Lemma unit_actions_step found a l : a ≠ ShiftExtra → ∀ E, unit_actions (E:=E) g simple_aliases aliased found (a :: l) =
  (u ← is_unit_reduction g simple_aliases aliased found a; match u with Some symbol => unit_actions g simple_aliases aliased (Some symbol) l | None => Ok None end).
Proof. by destruct a. Qed.
Lemma uniform_cons y a l : uniform y (a :: l) ↔ (a = ShiftExtra ∨ ∃ dp, a = Reduce y 1 dp 0) ∧ uniform y l.
Proof. unfold uniform. setoid_rewrite elem_of_cons. naive_solver. Qed.
Lemma reductions_known_cons a l : reductions_known (a :: l) → reductions_known [a] ∧ reductions_known l.
Proof. unfold reductions_known. setoid_rewrite elem_of_cons. setoid_rewrite elem_of_nil. naive_solver. Qed.
Lemma unit_actions_some y l : hidden y → reductions_known l →
  ∃ r, (∀ E, unit_actions (E:=E) g simple_aliases aliased (Some y) l = Ok r) ∧ (r = Some (Some y) ∧ uniform y l ∨ r = None ∧ ¬ uniform y l).
Proof.
  intros Hy. induction l as [|a l IH]; intros Hk; [exists (Some (Some y)); split; [done|]; left; split; [done|]; by intros a ?%not_elem_of_nil|].
  apply reductions_known_cons in Hk as [Hka Hkl]. destruct (IH Hkl) as (r & Hr & Hcase). setoid_rewrite uniform_cons.
  destruct (decide (a = ShiftExtra)) as [->|Hne].
  { exists r. split; [exact Hr|]. destruct Hcase as [[-> ?]|[-> ?]]; [left|right]; tauto. }
  setoid_rewrite (unit_actions_step (Some y) a l Hne). destruct (is_unit_spec (Some y) a Hka) as (u & Hu & Hiff). setoid_rewrite Hu. cbn [mbind outcome_bind].
  destruct u as [z|].
  - destruct (proj1 (Hiff z) eq_refl) as (Ha & _ & [?|[= <-]]); [done|]. exists r. split; [exact Hr|]. destruct Hcase as [[-> ?]|[-> ?]]; [left|right]; tauto.
  - exists None. split; [done|]. right. split; [done|]. intros [[->|Ha] _]; [done|]. by assert (None = Some y) by (apply Hiff; auto).
Qed.
Lemma unit_actions_none l : reductions_known l →
  ∃ r, (∀ E, unit_actions (E:=E) g simple_aliases aliased None l = Ok r) ∧ ∀ y, default None r = Some y ↔ hidden y ∧ uniform y l ∧ reduces y l.
Proof.
  induction l as [|a l IH]; intros Hk.
  { exists (Some None). split; [done|]. intros y. split; [done|]. by intros (_ & _ & dp & ?%not_elem_of_nil). }
  apply reductions_known_cons in Hk as [Hka Hkl]. destruct (decide (a = ShiftExtra)) as [->|Hne].
  { destruct (IH Hkl) as (r & Hr & Hiff). exists r. split; [exact Hr|]. intros y. rewrite Hiff, uniform_cons. unfold reduces. setoid_rewrite elem_of_cons. naive_solver. }
  setoid_rewrite (unit_actions_step None a l Hne). destruct (is_unit_spec None a Hka) as (u & Hu & Hiff). setoid_rewrite Hu. cbn [mbind outcome_bind].
  destruct u as [z|].
  - destruct (proj1 (Hiff z) eq_refl) as ([dp ->] & Hz & _). destruct (unit_actions_some z l Hz Hkl) as (r & Hr & Hcase). exists r. split; [exact Hr|].
    intros y. rewrite uniform_cons. assert (∀ dp', Reduce z 1 dp 0 = Reduce y 1 dp' 0 → z = y) as Hinj by (intros dp' Heq; by injection Heq).
    destruct Hcase as [[-> Hun]|[-> Hun]]; cbn.
    + split; [|by intros (_ & [[?|[dp' ->%Hinj]] _] & _)]. intros [= ->]. split; [done|]. split; [split; [right; by eexists|done]|]. exists dp. apply list_elem_of_here.
    + split; [done|]. by intros (_ & [[?|[dp' ->%Hinj]] ?] & _).
  - exists None. split; [done|]. intros y. split; [done|]. intros (Hy & [[?|Ha] _]%uniform_cons & _); [done|]. by assert (None = Some y) by (apply Hiff; auto).
Qed.
Lemma unit_actions_app found l1 l2 : ∀ E, unit_actions (E:=E) g simple_aliases aliased found (l1 ++ l2) =
  (r ← unit_actions g simple_aliases aliased found l1; match r with Some found => unit_actions g simple_aliases aliased found l2 | None => Ok None end).
Proof.
  intros E. revert found. induction l1 as [|a l1 IH]; intros found; [done|]. cbn [app]. destruct (decide (a = ShiftExtra)) as [->|Hne]; [apply IH|].
  rewrite !unit_actions_step by done. destruct (is_unit_reduction _ _ _ _ a) as [[y|]|e| |]; cbn [mbind outcome_bind]; [apply IH|done..].
Qed.
(** The lists of the entries of a state. *)
Definition entry_lists (p : ActionListPool) (entries : list (Symbol * N)) (ls : list (list ParseAction)) : Prop := Forall2 (λ e l, holds p e.2 l) entries ls.
Lemma entry_lists_exist p entries : (∀ k id, (k, id) ∈ entries → ∃ l, holds p id l) → ∃ ls, entry_lists p entries ls.
Proof.
  induction entries as [|[k id] entries IH]; intros Hh; [exists []; constructor|]. destruct (Hh k id (list_elem_of_here _ _)) as [l Hl].
  destruct IH as [ls Hls]; [intros k' id' Hin; apply (Hh k'); by apply list_elem_of_further|]. exists (l :: ls). by constructor.
Qed.
Lemma entry_lists_elem p entries ls a : entry_lists p entries ls → a ∈ concat ls ↔ ∃ k id l, (k, id) ∈ entries ∧ holds p id l ∧ a ∈ l.
Proof.
  intros Hf. rewrite elem_of_concat. split.
  - intros (l & [i Hi]%list_elem_of_lookup & Ha). destruct (Forall2_lookup_r _ _ _ _ _ Hf Hi) as ([k id] & He & Hl). exists k, id, l.
    split_and!; [by eapply list_elem_of_lookup_2|done|done].
  - intros (k & id & l & [i Hi]%list_elem_of_lookup & Hl & Ha). destruct (Forall2_lookup_l _ _ _ _ _ Hf Hi) as (l' & Hl' & Hh). cbn in Hh.
    exists l'. split; [by eapply list_elem_of_lookup_2|]. by rewrite (holds_fun _ _ _ _ Hh Hl).
Qed.
Lemma unit_entries_spec {E : Type} p entries ls : entry_lists p entries ls → ∀ found,
  unit_entries (E:=E) g simple_aliases p aliased found entries = unit_actions g simple_aliases aliased found (concat ls).
Proof.
  induction 1 as [|[k id] l entries ls Hl _ IH]; intros found; [done|]. cbn [unit_entries concat]. cbn [snd] in Hl. rewrite (Hl E). cbn [mbind outcome_bind].
  rewrite unit_actions_app. destruct (unit_actions g simple_aliases aliased found l) as [[f|]|e| |]; cbn [mbind outcome_bind]; [apply IH|done..].
Qed.
Lemma unit_symbol_spec p s n : state_ok p n s → (∀ k id l, (k, id) ∈ terminal_entries s → holds p id l → reductions_known l) →
  ∃ u, (∀ E, unit_reduction_symbol (E:=E) g simple_aliases p aliased s = Ok u) ∧ ∀ y, u = Some y ↔ unit_state p s y.
Proof.
  intros Hok Hk. unfold unit_reduction_symbol. destruct (has_eof_gated_reduce s) eqn:He.
  { exists None. split; [done|]. intros y. split; [done|]. intros [_ ? _ _]. congruence. }
  destruct (entry_lists_exist p (terminal_entries s) (so_ids _ _ _ Hok)) as [ls Hls]. setoid_rewrite (λ E, unit_entries_spec (E:=E) p _ ls Hls).
  destruct (unit_actions_none (concat ls)) as (r & Hr & Hiff).
  { intros y c dp i (k & id & l & Hin & Hl & Ha)%(entry_lists_elem _ _ _ _ Hls). by eapply Hk. }
  exists (default None r). split; [intros E; by rewrite Hr|]. intros y. rewrite Hiff. unfold uniform, reduces. setoid_rewrite (entry_lists_elem _ _ _ _ Hls). split.
  - intros (H1 & H2 & dp & k & id & l & Hin & Hl & Ha). split; [done|done| |].
    + intros k' id' l' Hin' Hl' a Ha'. apply H2. by exists k', id', l'.
    + exists k, id, l. split_and!; [done|done|by exists dp].
  - intros [H1 _ H2 (k & id & l & Hin & Hl & dp & Ha)]. split; [done|]. split; [|by exists dp, k, id, l].
    intros a (k' & id' & l' & Hin' & Hl' & Ha'). by apply (H2 k' id' l').
Qed.
Lemma units_spec {E : Type} t : table_ok t → (∀ s k id l, s ∈ pt_states t → (k, id) ∈ terminal_entries s → holds (action_lists t) id l → reductions_known l) →
  ∃ units, unit_reduction_symbols_by_state (E:=E) g simple_aliases t aliased = Ok units ∧
    ∀ x y, units !! x = Some y ↔ ∃ s, pt_states t !! N.to_nat x = Some s ∧ unit_state (action_lists t) s y.
Proof.
  intros [_ Hs Hsize] Hk. unfold unit_reduction_symbols_by_state.
  destruct (for_each_inv (λ (m : gmap N Symbol) '(i, s), u ← unit_reduction_symbol (E:=E) g simple_aliases (action_lists t) aliased s;
      Ok (match u with Some symbol => <[as_u32 i := symbol]> m | None => m end))
    (λ d (m : gmap N Symbol), ∀ x y, m !! x = Some y ↔ ∃ s, (N.to_nat x, s) ∈ d ∧ unit_state (action_lists t) s y) (imap pair (pt_states t)) ∅) as (units & -> & Hu).
  - intros x y. rewrite lookup_empty. split; [done|]. by intros (s & ?%not_elem_of_nil & _).
  - intros d [i s] r m Heq Hm. assert ((i, s) ∈ imap pair (pt_states t)) as Hin by (rewrite Heq; set_solver).
    assert (∀ s', (i, s') ∉ d) as Hnew.
    { intros s' Hd. apply list_elem_of_lookup in Hd as [j Hj]. pose proof (lookup_lt_Some _ _ _ Hj) as Hlt.
      assert (imap pair (pt_states t) !! j = Some (i, s')) as H1 by (rewrite Heq, lookup_app_l; done).
      assert (imap pair (pt_states t) !! length d = Some (i, s)) as H2 by (rewrite Heq; apply lookup_mid).
      rewrite list_lookup_imap in H1, H2. destruct (pt_states t !! j); [|done]. destruct (pt_states t !! length d); [|done].
      cbn in *. injection H1 as H1 _. injection H2 as H2 _. lia. }
    apply elem_of_lookup_imap in Hin as (i' & s' & [= -> ->] & Hi). assert (s' ∈ pt_states t) as Hin' by by eapply list_elem_of_lookup_2.
    destruct (unit_symbol_spec (action_lists t) s' _ (Hs s' Hin')) as (u & Hu & Hiff); [intros k id l; by apply Hk|]. rewrite (Hu E). cbn [mbind outcome_bind].
    assert (as_u32 i' = N.of_nat i') as -> by (unfold as_u32; apply wrap_u32_small; apply lookup_lt_Some in Hi; lia).
    eexists. split; [done|]. intros x y. setoid_rewrite elem_of_app. setoid_rewrite list_elem_of_singleton.
    destruct (decide (x = N.of_nat i')) as [->|Hne].
    + rewrite Nat2N.id. assert ((∃ s, ((i', s) ∈ d ∨ (i', s) = (i', s')) ∧ unit_state (action_lists t) s y) ↔ u = Some y) as ->.
      { rewrite Hiff. split; [|intros ?; exists s'; auto]. intros (s & [Hd|[= ->]] & ?); [by apply Hnew in Hd|done]. }
      destruct u as [z|]; [by rewrite lookup_insert_eq|]. split; [|done]. intros (s & Hd & _)%Hm. rewrite Nat2N.id in Hd. by apply Hnew in Hd.
    + assert (∀ s, (N.to_nat x, s) = (i', s') ↔ False) as Hf by (intros s; split; [intros [= <- _]; lia|done]). setoid_rewrite Hf.
      assert (match u with Some symbol => <[N.of_nat i' := symbol]> m | None => m end !! x = m !! x) as -> by (destruct u; [by rewrite lookup_insert_ne|done]).
      rewrite Hm. naive_solver.
  - exists units. split; [done|]. intros x y. rewrite Hu. split.
    + intros (s & Hin & ?). apply elem_of_lookup_imap in Hin as (i & s' & [= -> ->] & Hi). by exists s'.
    + intros (s & Hi & ?). exists s. split; [|done]. apply elem_of_lookup_imap. by exists (N.to_nat x), s.
Qed.
End units.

=-=-=

# [ABOUT THIS TASK]
Where the listing above has a line with "- intros [H1", start there, and output every line exactly through the line with "destruct (for_each_inv (λ", which is also included.

# [ANSWER TO THIS TASK]
  - intros [H1 _ H2 (k & id & l & Hin & Hl & dp & Ha)]. split; [done|]. split; [|by exists dp, k, id, l].
    intros a (k' & id' & l' & Hin' & Hl' & Ha'). by apply (H2 k' id' l').
Qed.
Lemma units_spec {E : Type} t : table_ok t → (∀ s k id l, s ∈ pt_states t → (k, id) ∈ terminal_entries s → holds (action_lists t) id l → reductions_known l) →
  ∃ units, unit_reduction_symbols_by_state (E:=E) g simple_aliases t aliased = Ok units ∧
    ∀ x y, units !! x = Some y ↔ ∃ s, pt_states t !! N.to_nat x = Some s ∧ unit_state (action_lists t) s y.
Proof.
  intros [_ Hs Hsize] Hk. unfold unit_reduction_symbols_by_state.
  destruct (for_each_inv (λ (m : gmap N Symbol) '(i, s), u ← unit_reduction_symbol (E:=E) g simple_aliases (action_lists t) aliased s;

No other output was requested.